Journal of the College of Physicians and Surgeons Pakistan
ISSN: 1022-386X (PRINT)
ISSN: 1681-7168 (ONLINE)
Affiliations
doi: 10.29271/jcpsp.2023.12.1355ABSTRACT
Objective: To evaluate the clinical results of intravascular ultrasound (IVUS)-guided intervention for calcified coronary artery lesions.
Study Design: Observational study.
Place and Duration of the Study: Department of Medicine, The Aga Khan University Hospital, Karachi, from January 2013 to January 2020.
Methodology: A cohort of 134 consecutive patients who underwent intravascular ultrasonography-guided assessment of coronary arteries were included. Patients were divided into two groups: those with coronary artery calcification (CAC, n=77) and those without (non-CAC, n=57). The two groups were compared for their clinical characteristics, management, in-hospital events, follow-up, and major adverse cardiovascular events (MACEs).
Results: The mean follow-up duration was 40.3 ± 30.1 months. Most of the patients were male (n=97, 72.3%), and the mean age was 63.1 ± 12.9 years. In the CAC group, age was the most common risk factor, followed by dyslipidaemia (n=68, 88%), hypertension (n=64, 83%), and Diabetes mellitus (n=44, 57%). CAC group patients were more commonly presented with acute coronary syndrome (n=59, 76.6%), had prior PCI (n=40, 52%), had more LM disease (n=34, 44%, p=0.005), and a significant number of prior stent-ISR (n=27, 35%, p=0.024). Those who had CAC had higher MACE.
Conclusion: Patients with CAC had more co-morbidities and commonly presented with acute coronary syndrome. MACEs frequency was recorded higher in the CAC group although the results were not statistically significant.
Key Words: Coronary artery calcification, Intravascular imaging, Coronary artery disease, Target vessel revascularisation, Percutaneous coronary intervention.
INTRODUCTION
Coronary artery calcification (CAC) corresponds with the amount and degree of plaque burden, as well as its composition, and is related to major adverse cardiac events.1 Pathological evolution of coronary artery calcification shows that it begins as microcalcifications and progresses into larger calcium fragments, which eventually lead to sheet-like deposits up to 3mm or more, concurrently with the progression of plaque.2,3
To assess the coronary calcium burden, different modalities have been used, including electron beam computed tomography (EBCT), coronary angiogram, intravascular ultrasound (IVUS), and optic coherence tomography (OCT).
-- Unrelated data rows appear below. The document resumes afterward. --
Lemma add_neg (a : expr) : add a (neg a) = Integer 0.
Proof.
  rewrite Integer_0. apply map_eq. intros m.
  rewrite lookup_add, lookup_neg, lookup_empty.
  destruct (a !! m) as [x|]; [|done].
  unfold union_with, option_union_with. cbn.
  rewrite decide_True by lia. done.
Qed.

Lemma add_empty_r (a : expr) : add a ∅ = a.
Proof.
  apply map_eq. intros m. rewrite lookup_add, lookup_empty.
  by destruct (a !! m).
Qed.

Lemma add_empty_l (a : expr) : add ∅ a = a.
Proof.
  apply map_eq. intros m. rewrite lookup_add, lookup_empty.
  by destruct (a !! m).
Qed.

Lemma sub_0_r (a : expr) : sub a (Integer 0) = a.
Proof. unfold sub. rewrite Integer_0. unfold neg. rewrite fmap_empty. apply add_empty_r. Qed.

Lemma node_of_Integer (z : Z) : node_of (Integer z) = NInteger z.
Proof.
  unfold Integer, node_of. case_decide as Hz.
  - rewrite map_to_list_empty. by subst.
  - rewrite map_to_list_singleton. by rewrite map_to_list_empty.
Qed.

Lemma node_of_factor (sp : string * positive) :
  node_of (factor sp) =
    if decide (sp.2 = 1%positive) then NSymbol sp.1 else NPow sp.1 sp.2.
Proof.
  unfold factor, node_of. by rewrite !map_to_list_singleton.
Qed.

(** The factors of a product are not products. *)
Lemma args_Mul_not_Mul (e a : expr) :
  is_Mul e = true → a ∈ args e → is_Mul a = false.
Proof.
  unfold is_Mul, args. destruct (node_of e) as [| | |c m|] eqn:He; try done.
  intros _ Ha. apply elem_of_app in Ha as [Ha|Ha].
  - case_decide; [by apply elem_of_nil in Ha|].
    apply list_elem_of_singleton in Ha as ->. by rewrite node_of_Integer.
  - apply list_elem_of_fmap in Ha as (sp & -> & _).
    rewrite node_of_factor. by case_decide.
Qed.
The sensitivity of IVUS for detecting coronary calcium varies from 64% in micro-calcification to 90% in the detection of dense coherent calcification, while its specificity is 100%.4 Along with CAC’s diagnostic and prognostic values, the calcium content in a lesion also determines the intervention strategies to be adopted for revascularisation.5
Patients with a higher calcium burden are more likely to develop anginal symptoms and major adverse cardiovascular events. Percutaneous coronary intervention (PCI) of a calcified lesion sometimes has suboptimal results in terms of stent mal-apposition and suboptimal stent expansion, higher complication rates like stent fracture and coronary dissection, and poor long-term clinical prognosis than in non-calcified lesion.6-8
There is a higher prevalence of coronary artery disease among the South-Asian population. Most of the studies on IVUS utilisation in calcified lesions had been conducted on the European/North American population. There was scarce data on the use of IVUS in calcified coronary artery intervention, especially in low-middle-income countries like Pakistan. The objective of this study was to evaluate the clinical results of intravascular ultrasound (IVUS)-guided intervention for calcified coronary artery lesions.
METHODOLOGY
Before conducting the study, an approval was taken from the Ethical Review Committee (ERC), Department of Medicine, at The Aga Khan University Hospital, Pakistan. The patients included in the study were 134 who underwent IVUS imaging at the time of their coronary angiography during a period from January 2013 to March 2020. These patients were then categorised into non-CAC and CAC groups based on the absence or presence of calcification in at least more than a quadrant on IVUS assessment, respectively. Using the Health Information Management Service, the data were obtained from the patient's medical records on a pre-designed proforma. Age, gender, comorbidities, mode of initial presentation to the hospital, procedural information, data related to IVUS, coronary angiography and percutaneous coronary intervention (PCI), discharge medicines, and in-hospital and follow-up events were all included as variables. Informed consent and the last follow-up details were obtained by examining medical records and conducting telephone interviews.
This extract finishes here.